Main Factors of Data Ingestion (S3)

I have a quite large group of parquet files stored in S3 dataset. I want to ingest this into Druid. The parquet files sums up to about 1.5 billion rows.

Now, my problem is that the ingestion process takes forever, I am already 3 hours in and it seems it’s not done yet.

What could I tweak in my cluster so that I can make the ingestion process faster?

My cluster setup has 2x c3.8xlarge (32cores/60GB RAM) as the Historical/MiddleManager servers.

I made some changes in the config file, but alas, it’s still a bit slower than I anticipated.

Here are my current configs for indexer:

druid_indexer_runner_javaOptsArray=["-server", “-Xmx12g”, “-Xms1g”, “-XX:MaxDirectMemorySize=6g”, “-Duser.timezone=UTC”, “-Dfile.encoding=UTF-8”, “-Djava.util.logging.manager=org.apache.logging.log4j.jul.LogManager”]

druid_indexer_fork_property_druid_processing_buffer_sizeBytes=1000000000

druid_indexer_fork_property_druid_processing_numMergeBuffers=2

druid_indexer_fork_property_druid_processing_numThreads=2

druid.worker.capacity 3

One thing to note with my ingestion script is that I increase the *maxBytesInMemory *to around 11GB. This somehow made my ingestion a bit faster according to logs since it reports of higher number of rows (around 40k) when spilling to disk.
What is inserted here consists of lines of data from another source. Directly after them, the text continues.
(** A call without positional arguments (such as [barrier]) is not cut
    short; with verbosity off it runs the backend method and returns its
    result. *)
Lemma single_party_no_payload_quiet func kwargs st :
  world_size (self st) < 2 →
  func_name func ∉ ["gather"; "all_gather"] →
  verbosity_of st = Some false →
  logging_wrapper func [] kwargs st = call_func func [] kwargs st.
Proof.
  intros Hws Hname Hverb. rewrite logging_wrapper_no_payload by done.
  by apply instrumented_call_quiet.
Qed.

(** C2 (fails on the code): with a single party and verbosity on, the
    payload-less [barrier] does not execute the backend call: the wrapper
    falls through to the instrumentation, where
    [self._log_communication(0, 1)] raises [TypeError]. *)
Theorem single_party_barrier_verbose_not_executed :
  let st := Examples.process true 1 in
  let run := logging_wrapper (Examples.method "barrier" VNone) [] ∅ st in
  fst run = Raise TypeError ∧ backend_calls (snd run) = [] ∧
  fst (call_func (Examples.method "barrier" VNone) [] ∅ st) = Return VNone.
Proof. cbv zeta. by rewrite barrier_verbose_type_error. Qed.

(** C3 (fails on the code): with a single party, the decorated [scatter]
    returns its first argument, the scatter list itself, and not the one
    tensor destined to the caller. *)
Theorem single_party_scatter_returns_list :
  let t := Examples.ones 10 in
  let run := logging_wrapper (Examples.method "scatter" (VTensor t))
               [VList [VTensor t]; VInt 0] ∅ (Examples.process false 1) in
  fst run = Return (VList [VTensor t]) ∧ fst run ≠ Return (VTensor t).
Proof.
  cbv zeta. rewrite single_party_payload by (cbn; lia).
  rewrite decide_False by compute_done. done.
Qed.

(** C3, as the code has it: with a single party, a collective called with
    a positional payload returns what the shortcut of lines 176-180
    prescribes, not the result shape of the operation among several
    parties: [gather] and [all_gather] return the one-element list of their
    input, every other collective returns its first argument unchanged, and
    so [scatter] returns its scatter list, a sequence, whatever that list
    holds.  Neither the statistics nor the backend are touched. *)
Theorem single_party_result_is_first_argument func x rest kwargs st :
  world_size (self st) = 1 →
  logging_wrapper func (x :: rest) kwargs st
  = (Return (if decide (func_name func ∈ ["gather"; "all_gather"])
             then VList [x] else x), st) ∧
  (func_name func = "scatter" →
   ∀ scatter_list, x = VList scatter_list →
     logging_wrapper func (x :: rest) kwargs st
     = (Return (VList scatter_list), st)).
Proof.
  intros Hws. rewrite single_party_payload by lia. split; [done|].
  intros Hname scatter_list ->. rewrite decide_False; [done|].
  rewrite Hname. compute_done.
Qed.

Lemma single_party_result_is_first_argument_witness :
  let t := VTensor (Examples.ones 10) in
  let st := Examples.process true 1 in
  logging_wrapper (Examples.method "all_gather" VNone) [t] ∅ st
    = (Return (VList [t]), st) ∧
  logging_wrapper (Examples.method "scatter" t) [VList [t]; VInt 0] ∅ st
    = (Return (VList [t]), st).
Proof.
  intros t st. split.
  - destruct (single_party_result_is_first_argument
                (Examples.method "all_gather" VNone) t [] ∅ st) as [Hgather _];
      [reflexivity|]. exact Hgather.
  - destruct (single_party_result_is_first_argument
                (Examples.method "scatter" t) (VList [t]) [VInt 0] ∅ st)
      as [_ Hscatter]; [reflexivity|]. apply Hscatter; reflexivity.
Defined.

(** ** Verbosity and the result of a call *)

(** With two parties or more, a call whose volume can be logged delivers
    the same result with verbosity on as with verbosity off. *)
Lemma verbosity_keeps_result func args kwargs n st_on st_off :
  stats_blind func →
  self st_on = self st_off →
  2 ≤ world_size (self st_off) →
  verbosity_of st_on = Some true →
  verbosity_of st_off = Some false →
  volume_args func args kwargs = Return [n] →
  fst (logging_wrapper func args kwargs st_on)
  = fst (logging_wrapper func args kwargs st_off).
Proof.
  intros Hblind Hself Hws Hon Hoff Hvol.
  rewrite !logging_wrapper_full by (rewrite ?Hself; done).
  rewrite (instrumented_call_logged _ _ _ _ n), instrumented_call_quiet by done.
  cbv zeta. cbn [call_func fst].
  assert (func_body func (self (logged n st_on)) args kwargs
          = func_body func (self st_off) args kwargs) as ->.
  { rewrite <- Hself. by apply Hblind. }
  by destruct (func_body func (self st_off) args kwargs).
Qed.

(** C4 (fails on the code): with two parties, the decorated [barrier]
    returns the result of the backend with verbosity off and raises
    [TypeError] with verbosity on; the two runs differ in nothing but the
    flag. *)
Theorem barrier_result_depends_on_verbosity :
  let barrier := Examples.method "barrier" VNone in
  fst (logging_wrapper barrier [] ∅ (Examples.process false 2)) = Return VNone ∧
  fst (logging_wrapper barrier [] ∅ (Examples.process true 2)) = Raise TypeError.
Proof.
  cbv zeta. rewrite !logging_wrapper_full by (cbn; lia). split.
  - by rewrite instrumented_call_quiet.
  - by rewrite barrier_verbose_raises.
Qed.

(** ** Counting rounds and bytes *)

(** The backend call and the recorded time leave rounds and bytes alone. *)
Lemma call_effect_logged func args kwargs n st st' :
  verbosity_of st = Some true →
  2 ≤ world_size (self st) →
  volume_args func args kwargs = Return [n] →
  st' = snd (logging_wrapper func args kwargs st) →
  comm_rounds (self st') = comm_rounds (self st) + 1 ∧
  comm_bytes (self st') = comm_bytes (self st) + n * BYTES_PER_ELEMENT (self st) ∧
  backend_calls st' = Call (func_name func) args kwargs :: backend_calls st.
Proof.
  intros Hverb Hws Hvol ->. rewrite logging_wrapper_full by done.
  rewrite (instrumented_call_logged _ _ _ _ n) by done. cbv zeta.
  by destruct (func_body func _ args kwargs).
Qed.

Lemma scatter_volume func payloads rest kwargs m :
  func_name func = "scatter" →
  (0 < length payloads)%nat →
  equally_sized m payloads = true →
  volume_args func (VList payloads :: rest) kwargs
  = Return [m * (Z.of_nat (length payloads) - 1)].
Proof.
  intros Hname Hlen Hsized. unfold volume_args.
  rewrite decide_False, decide_True by (rewrite ?Hname; done).
  destruct payloads as [|v payloads]; [cbn in Hlen; lia|].
  cbn in Hsized. apply andb_prop in Hsized as [Hv _].
  destruct v; try discriminate. apply Z.eqb_eq in Hv. cbn. by rewrite Hv.
Qed.

(** C6: with verbosity on and [world_size >= 2], a [scatter] whose list
    holds exactly [world_size] tensors of [m] elements each is logged once
    (one more round), with [m * (world_size - 1)] elements: the byte counter
    grows by [m * (world_size - 1) * BYTES_PER_ELEMENT]. *)
Theorem scatter_logs_once func payloads rest kwargs m st :
  func_name func = "scatter" →
  verbosity_of st = Some true →
  2 ≤ world_size (self st) →
  Z.of_nat (length payloads) = world_size (self st) →
  equally_sized m payloads = true →
  let st' := snd (logging_wrapper func (VList payloads :: rest) kwargs st) in
  comm_rounds (self st') = comm_rounds (self st) + 1 ∧
  comm_bytes (self st') =
    comm_bytes (self st)
    + m * (world_size (self st) - 1) * BYTES_PER_ELEMENT (self st).
Proof.
  intros Hname Hverb Hws Hlen Hsized st'.
  destruct (call_effect_logged func (VList payloads :: rest) kwargs
              (m * (world_size (self st) - 1)) st st') as (Hr & Hb & _);
    try done.
  rewrite <- Hlen. apply scatter_volume; [done|lia|done].
Qed.

(** Four parties, ten elements each: one round, [10 * 3 * 8] bytes. *)
Lemma scatter_logs_once_witness :
  let st := Examples.process true 4 in
  let st' := snd (logging_wrapper (Examples.method "scatter" VNone)
                    [VList (replicate 4 (VTensor (Examples.ones 10))); VInt 0]
                    ∅ st) in
  comm_rounds (self st') = 1 ∧ comm_bytes (self st') = 10 * 3 * 8.
Proof.
  apply (scatter_logs_once (Examples.method "scatter" VNone)
           (replicate 4 (VTensor (Examples.ones 10))) [VInt 0] ∅ 10
           (Examples.process true 4));
    [reflexivity | reflexivity | simpl; lia | reflexivity | reflexivity].
Defined.

Lemma moves_volume ws k c :
  moves ws k c = true → volume_args c.1.1 c.1.2 c.2 = Return [k].
Proof.
  destruct c as [[func args] kwargs]. unfold moves. cbn [fst snd].
  repeat case_decide; [done| |].
  - destruct args as [|[| | | | |[|[| | | |t| |] payloads]|] rest]; try done.
    intros [[Hlen%bool_decide_eq_true Hsized]%andb_prop Hk%Z.eqb_eq]%andb_prop.
    rewrite (scatter_volume _ _ _ _ (Torch.nelement t)); try done.
    + rewrite Hlen. by rewrite Hk.
    + cbn. lia.
    + cbn. by rewrite Z.eqb_refl.
  - unfold volume_args. rewrite !decide_False by done.
    destruct (batched_flag kwargs) as [[]|]; try done.
    destruct args as [|[| | | |t| |] rest]; try done.
    intros Hk%Z.eqb_eq. cbn. by rewrite Hk.
Qed.

Lemma run_calls_counts calls k st :
  verbosity_of st = Some true →
  2 ≤ world_size (self st) →
  forallb (moves (world_size (self st)) k) calls = true →
  comm_rounds (self (run_calls calls st))
    = comm_rounds (self st) + Z.of_nat (length calls) ∧
  comm_bytes (self (run_calls calls st))
    = comm_bytes (self st)
      + Z.of_nat (length calls) * k * BYTES_PER_ELEMENT (self st).
Proof.
  revert st. induction calls as [|c calls IH]; intros st Hverb Hws Hall.
  - cbn. lia.
  - cbn in Hall. apply andb_prop in Hall as [Hc Hall].
    apply moves_volume in Hc.
    set (st1 := snd (logging_wrapper c.1.1 c.1.2 c.2 st)).
    destruct (call_effect_logged c.1.1 c.1.2 c.2 k st st1) as (Hr & Hb & _);
      try done.
    destruct (call_effect_same_setting _ _ _ _ _
      (logging_wrapper_effect c.1.1 c.1.2 c.2 st)) as (Hcl & Hcs & Hw & Hbpe & _).
    fold st1 in Hcl, Hcs, Hw, Hbpe.
    destruct (IH st1) as [IHr IHb].
    + unfold verbosity_of in *. by rewrite Hcl, Hcs.
    + by rewrite Hw.
    + by rewrite Hw.
    + change (run_calls (c :: calls) st) with (run_calls calls st1).
      rewrite IHr, IHb, Hr, Hb, Hbpe. cbn [length]. lia.
Qed.
Lemma search_pass_cache (fuel : nat) (end_node_ : Node3d) (st st' : HybridAStar) :
  cache_inv cfg end_node_ st ->
  search_pass cfg XYbounds_ obstacles_ fuel end_node_ st = Done (Continue st') ->
  cache_inv cfg end_node_ st'.
Proof.
  intros Hinv. unfold search_pass.
  destruct (pq_extract (open_pq_ st)) as [[[k c] rest] |]; [| discriminate].
  simpl. destruct (open_set_ st !! k) as [current_node |]; [| discriminate].
  destruct (AnalyticExpansion cfg XYbounds_ obstacles_ current_node (with_open_pq rest st))
    as [[[|] st2] | |] eqn:Han; simpl; try discriminate.
  apply AnalyticExpansion_miss in Han. subst st2.
  destruct (expand_all cfg XYbounds_ obstacles_ fuel end_node_ current_node
              (successor_indices cfg) _) as [st4 | |] eqn:Hall; simpl; try discriminate.
  intros [= <-]. eapply expand_all_cache; [| exact Hall]. exact Hinv.
Qed.

(** X9.  At every head of the search loop only open indices have a cached
    Reeds-Shepp path, and the path cached under the index of an open node is
    the one the generator returned for a node with that index and that
    pose.  For every node that came out of an expansion the heuristic cost
    it carries is the cost [CalculateRSPCost] gives to this cached path: the
    path the analytic expansion later checks is the path the heuristic was
    taken from. *)
Theorem cached_path_gives_heuristic (fuel : nat) (sx sy sphi ex ey ephi : R)
    (end_node_ : Node3d) (st : HybridAStar) :
  loop_head cfg XYbounds_ obstacles_ fuel sx sy sphi ex ey ephi end_node_ st ->
  (forall k, is_Some (ReedSheppPath_cache_ st !! k) -> is_Some (open_set_ st !! k))
  /\ (forall k n, open_set_ st !! k = Some n ->
        exists n0 rs,
          ReedSheppPath_cache_ st !! k = Some rs
          /\ ShortestRSP n0 end_node_ = Some rs
          /\ GetIndex n0 = k
          /\ GetX n0 = GetX n /\ GetY n0 = GetY n /\ GetPhi n0 = GetPhi n
          /\ (is_Some (GetPreNode n) -> CalculateRSPCost cfg rs = Done (GetHeuCost n))).
Proof.
  induction 1 as [end_node_ st Hinit | end_node_ st st' Hhead IH Hpass].
  - eapply Plan_init_cache. exact Hinit.
  - eapply search_pass_cache; [exact IH | exact Hpass].
Qed.
(** The hook sends nothing and touches nothing but the headers. *)
Lemma pre_call_keeps (w w1 : World) (res : Result unit) :
  pre_call os w = (res, w1) ->
  out w1 = out w /\ exists h, self w1 = with_headers (self w) h.
Proof.
  assert (Hid : self w = with_headers (self w) (raw_headers (self w)))
    by (destruct (self w); reflexivity).
  destruct (source (self w)) as [p s|c|c|c] eqn:Hsrc.
  - rewrite (pre_call_file p s w Hsrc).
    destruct s as [s|]; [|destruct (os_stat os p) as [e|s]].
    + destruct (S_ISREG (st_mode s)); intros H; inversion H; subst; eauto.
    + destruct e; intros H; inversion H; subst; eauto.
    + destruct (formatdate (st_mtime s)) as [e|date].
      * destruct e; intros H; inversion H; subst; eauto.
      * cbv zeta; destruct (S_ISREG (st_mode s)); intros H; inversion H; subst; simpl;
          (split; [reflexivity | eexists; reflexivity]).
  - rewrite (pre_call_memory c w) by (unfold memory_content; now rewrite Hsrc).
    unfold memory_hook; cbv zeta; destruct (formatdate _);
      intros H; inversion H; subst; simpl; split; eauto; eexists; reflexivity.
  - rewrite (pre_call_memory c w) by (unfold memory_content; now rewrite Hsrc).
    unfold memory_hook; cbv zeta; destruct (formatdate _);
      intros H; inversion H; subst; simpl; split; eauto; eexists; reflexivity.
  - rewrite (pre_call_memory c w) by (unfold memory_content; now rewrite Hsrc).
    unfold memory_hook; cbv zeta; destruct (formatdate _);
      intros H; inversion H; subst; simpl; split; eauto; eexists; reflexivity.
Qed.

(** When the hook derives a size and an mtime it sets the headers from
    them, whatever it does next. *)
Lemma pre_call_derives (w : World) (sz : Z) (mt : float) :
  derived_identity os w = Some (sz, mt) ->
  exists date,
    formatdate mt = inr date
    /\ self (snd (pre_call os w)) = stamped (self w) sz mt date
    /\ out (snd (pre_call os w)) = out w
    /\ (regular_if_file os w = true -> fst (pre_call os w) = Ok tt).
Proof.
  unfold derived_identity, hook_identity, regular_if_file; intros Hid.
  destruct (source (self w)) as [p s|c|c|c] eqn:Hsrc.
  - destruct s as [s|]; [discriminate|].
    rewrite (pre_call_file p None w Hsrc).
    destruct (os_stat os p) as [e|s]; [discriminate|].
    destruct (formatdate (st_mtime s)) as [e|date] eqn:Hdate; [discriminate|].
    inversion Hid; subst; exists date; cbv zeta.
    destruct (S_ISREG (st_mode s)); repeat split; auto; discriminate.
  - rewrite (pre_call_memory c w) by (unfold memory_content; now rewrite Hsrc).
    unfold memory_hook; cbv zeta.
    destruct (formatdate _) as [e|date] eqn:Hdate; [discriminate|].
    inversion Hid; subst; exists date; repeat split; auto.
  - rewrite (pre_call_memory c w) by (unfold memory_content; now rewrite Hsrc).
    unfold memory_hook; cbv zeta.
    destruct (formatdate _) as [e|date] eqn:Hdate; [discriminate|].
    inversion Hid; subst; exists date; repeat split; auto.
  - rewrite (pre_call_memory c w) by (unfold memory_content; now rewrite Hsrc).
    unfold memory_hook; cbv zeta.
    destruct (formatdate _) as [e|date] eqn:Hdate; [discriminate|].
    inversion Hid; subst; exists date; repeat split; auto.
Qed.

(** When the hook of an in-memory response passes, it has derived a size
    and an mtime. *)
Lemma pre_call_memory_passes (content : bytes) (w w1 : World) :
  memory_content (self w) = Some content ->
  pre_call os w = (Ok tt, w1) ->
  exists date,
    formatdate (fst (header_mtime os (mtime (self w)) (ticks w))) = inr date
    /\ w1 = mkWorld (stamped (self w) (or_int (size (self w)) (len content))
                             (fst (header_mtime os (mtime (self w)) (ticks w))) date)
                    (snd (header_mtime os (mtime (self w)) (ticks w)))
                    (out w).
Proof.
  intros Hmem; rewrite (pre_call_memory content w Hmem); unfold memory_hook; cbv zeta.
  destruct (formatdate _) as [e|date]; intros H; inversion H; eauto.
Qed.
(** *** Sample objects

    A clock, an allow-list, a platform client and a geocoder on which the
    statements below are exercised. *)

Definition sample_now : utc := {| year := 2026; month := 11; day := 3 |}.

Definition sample_support : list string := ["United States"; "Canada"].

(** alice declares Paris, bob's profile cannot be fetched, carol declares
    nothing, dave declares Toronto, erin a place the geocoder times out on. *)
Definition sample_github : Github :=
  {| get_user := λ login,
       if String.eqb login "alice" then Ok {| location := Some "Paris" |}
       else if String.eqb login "bob" then Raise (ExternalError "github")
       else if String.eqb login "dave" then Ok {| location := Some "Toronto" |}
       else if String.eqb login "erin" then Ok {| location := Some "Atlantis" |}
       else Ok {| location := None |} |}.

Definition sample_geocode (q : option string) : outcome (option Location) :=
  match q with
  | None => Ok None
  | Some place =>
      if String.eqb place "Paris"
      then Ok (Some {| raw := {[ "display_name" := "Paris, Ile-de-France, France" ]} |})
      else if String.eqb place "Toronto"
      then Ok (Some {| raw := {[ "display_name" := "Toronto, Ontario, Canada" ]} |})
      else if String.eqb place "Atlantis" then Raise GeocoderTimedOut
      else Ok None
  end.

(** A document with the given flags and counts for the sample day. *)
Definition sample_record (is_paying is_trial : option bool) (monthly daily : Z)
    : UserUsageRecord :=
  {| counters := <[strftime_date sample_now := daily]>
                   {[ strftime_month sample_now := monthly ]};
     doc_is_paying_user := is_paying;
     doc_is_trial_user := is_trial |}.

(** A logger for [login] over a collection holding that one document. *)
Definition sample_logger (login : string) (r : UserUsageRecord) : ChatLogger :=
  new_ChatLogger sample_now (Some {[ login := r ]}) {[ "username" := login ]}.

Definition sample_alice : ChatLogger :=
  sample_logger "alice" (sample_record None None 0 0).

End chat_logger.

(** ** [sweepai/api.py] *)

Module api.

(** A parsed JSON value; [JNull] is Python's [None]. *)
#[warnings="-register-all"]
Inductive json : Type :=
  | JNull
  | JBool (b : bool)
  | JNum (n : Z)
  | JStr (s : string)
  | JArr (items : list json)
  | JObj (fields : gmap string json).

(** [d.get(k, None)]. *)
Definition dict_get (d : gmap string json) (k : string) : json :=
  default JNull (d !! k).

(** [v[k]]. *)
Definition subscript (v : json) (k : string) : outcome json :=
  match v with
  | JObj d =>
      match d !! k with
      | Some x => Ok x
      | None => Raise (KeyError k)
      end
  | _ => Raise TypeError
  end.

(** [v == True]. *)
Definition equals_True (v : json) : bool :=
  match v with
  | JBool true => true
  | JNum 1 => true
  | _ => false
  end.

(** The literal patterns of the [match]: a string, or [None]. *)
Definition is_str (v : json) (s : string) : bool :=
  match v with
  | JStr s' => String.eqb s' s
  | _ => false
  end.

Definition is_None (v : json) : bool :=
  match v with
  | JNull => true
  | _ => false
  end.

(** The inbound request: header list (names in lower case, as the server
    hands them over) and body, [None] when the body is not JSON. *)
Record Request : Type := {
  headers : list (string * string);
  json_body : option json;
}.

(** [raw_request.headers.get(name)]: names compare without case; the name
    asked for is an ASCII constant. *)
Definition headers_get (name : string) (hs : list (string * string))
    : option string :=
  snd <$> find (λ kv, String.eqb (fst kv) (ascii_lower name)) hs.

(** *** The event models of [sweepai.events]

    Of each model, the fields [webhook] reads; a field the code tests
    against [None] (or defaults with [or]) is optional. *)

Record Label : Type := { label_name : string }.
Record User : Type := { login : string; user_type : string }.
Record Repository : Type := { full_name : string; description : option string }.
Record Installation : Type := { id : Z }.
Is it correct to assume that maxBytesInMemory relies on the indexer heap size (-Xmx)? And what it does is it collects 11GB worth of input data and aggregate it before spilling to disk?

Would appreciate if someone can guide me on what should I do to optimize my ingestion process.

I’ve read also that SplitHintSpec, might be able to help on this since at default, each task only processes around 500MB worth of input data. (https://druid.apache.org/docs/latest/ingestion/native-batch.html#split-hint-spec)

I find it weird though since despite having that configuration, it takes far too long for each sub task to process 500MB worth of parquet data. If I increase SplitHintSpec, would it make a difference?

You have set the worker capacity to 3. Is that tweak your memory? You basically have only 6 workers across two nodes where you could potentially have 30 (32-2/2 in each nodes; assuming you need even distribution of cores between middlemanagers and historicals)

I would recommend splitting historical and middle manager nodes and scaling up middle managers as you need.

This is a good idea. Would this mean I have to set 1 thread per worker and adjust my heap and direct memory sizing accordingly right?

Thanks for this tip!

Another question that I have is this log:

** Flushed in-memory data for segment[my_dataset_2018-02-05T00:00:00.000Z_2018-02-06T00:00:00.000Z_2020-05-09T11:41:30.626Z] spill[1312] to disk in [93] ms (653 rows).**

Does this mean that the worker was only able spill from the input file 653 rows? Or was it able to rollup / aggregate data (worth maxBytesInMemory) and produce 653 AGGREGATED rows?

I ended up having 20 workers since I need to account for direct memory errors. I increased each worker to have 6GB direct memory.

I am not familiar with Java memory consumption though, is it safe to assume that direct memory isn’t something that each worker takes up on the onset? Because with this setup, it might take up the whole RAM of each node.

Am I correct that it is just the “allowable” direct memory they can consume in the case they need it?

Yeah, that’s correct. I strongly encourage going through the config reference guide. They specify the cadence of all parameters you need to tune your JVM. Typically, as a rule of thumb, set aside one core for zookeeper and work with remaining cores.